The big hits were 'Love In An Elevator' and 'Janie's Got A Gun'. The former is credited to Tyler and Perry alone, as they are trying to outdo Mötley Crüe without outside help, and come up with a catchy, fun, but gruesomely inadequate sex anthem, sending elevated society into a state of shock with its accounts of making out you-know-where. Overdone, overplayed, and rather pitiful, it's hardly the worst thing they ever did, but one cannot even call it «self-parody» — in the past, they sang about sex, not about silly sexual fetishes flashing in dirty old minds. How come they never realized — or, if they did realize, how come they were never disturbed by the fact — that this ongoing sexual bravado simply made them all into show-biz clowns?

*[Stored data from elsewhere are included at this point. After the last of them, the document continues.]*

(* ===== verification/Service.v ===== *)
(** * The service as a whole: what any sequence of requests preserves *)
From S2P Require Import SignUp SignIn SignOut GetMe.
From S2P Require Import Prelude Program GoEncoding GoTime GoJson Errors Tenant User Session Outbox Ports PortSpec PortRules Invariant Http Middleware Handlers Router Effects.
#[local] Open Scope Z_scope.

(** ** The use cases preserve the invariant *)

(** An entry for one session. *)
Definition entry_for (x : Session.Session) (key : string) (body : CachedSession) : Prop :=
  cached_session_of key body x.

Section Preservation.
Context `{UuidLib} (verifies : PasswordHash -> string -> bool).

(** A state in which one session was added and perhaps cached. *)
Lemma session_added_wf s s' x key body :
  wf s -> wf_store (committed s') -> ~ session_conflict (committed s) x ->
  sessions (committed s') = <[Session.id x := stored_session x]> (sessions (committed s)) ->
  cached_session_of key body (stored_session x) ->
  (cache s' = cache s \/ exists ttl, cache s' = <[key := (body, ttl)]> (cache s)) ->
  wf s'.
Proof.
  intros Hs Hst' Hfree Hrows Hb Hcache.
  apply (wf_update s s' (entry_for (stored_session x))); [done|done|..].
  - intros i y Hy. rewrite Hrows. by apply sessions_inserted.
  - destruct Hcache as [E|[ttl E]]; [by apply cache_kept|].
    by eapply (cache_inserted _ _ _ key body ttl); [|by left|].
  - intros k b Hkb. eexists _, _. split; [rewrite Hrows; apply lookup_insert_eq|done].
Qed.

'Janie's Got A Gun' belatedly returns us to the field of «social relevance». The girl gets raped by her own father and then pulls a gun on him. This can be cutting edge. But as it sits there in the middle of all these dumb sexual anthems, it ceases to be cutting edge and becomes a musical tabloid — somewhat like the Stones' 'Too Much Blood' or any other song whose author will probably defend it as «an attempt to draw public attention to important social issues», when in reality it is simply one more application of the «give the people what they want» principle. Rape, pedophilia, and murder — all in one bag! Cool. Let's make it a hit single. At least it's a half-decent pop song (notice, too, how it borrows the alarm siren thing from 'Kings And Queens').
I have, and can have, no personal favorites on Pump. 'Voodoo Medicine Man' could theoretically have gotten my hopes up — why couldn't they justify the title by turning the song into another Southernish romp like 'Hangman Jury'? — but it's just another slab of similar hair-metal. 'Young Lust' raves along at a fast pace, but what's the point if the stylistics is just the same? 'What It Takes' is not the awfulest ballad to disgrace the name of Aerosmith, but it is still a power ballad that takes the aesthetics of 'Home Tonight' and turns it into a big lump of melodic and lyrical clichés.
To reiterate the obvious, Pump is a step down even from the standards of Permanent Vacation. Never mind the experimentation of 'St. John', there are even no traces of light funny funk à la 'Rag Doll', for which 'Janie's Got A Gun' is no acceptable substitute. "Going down, Mr. Tyler?" You bet your ass he is, and taking the whole band with him. Thumbs down.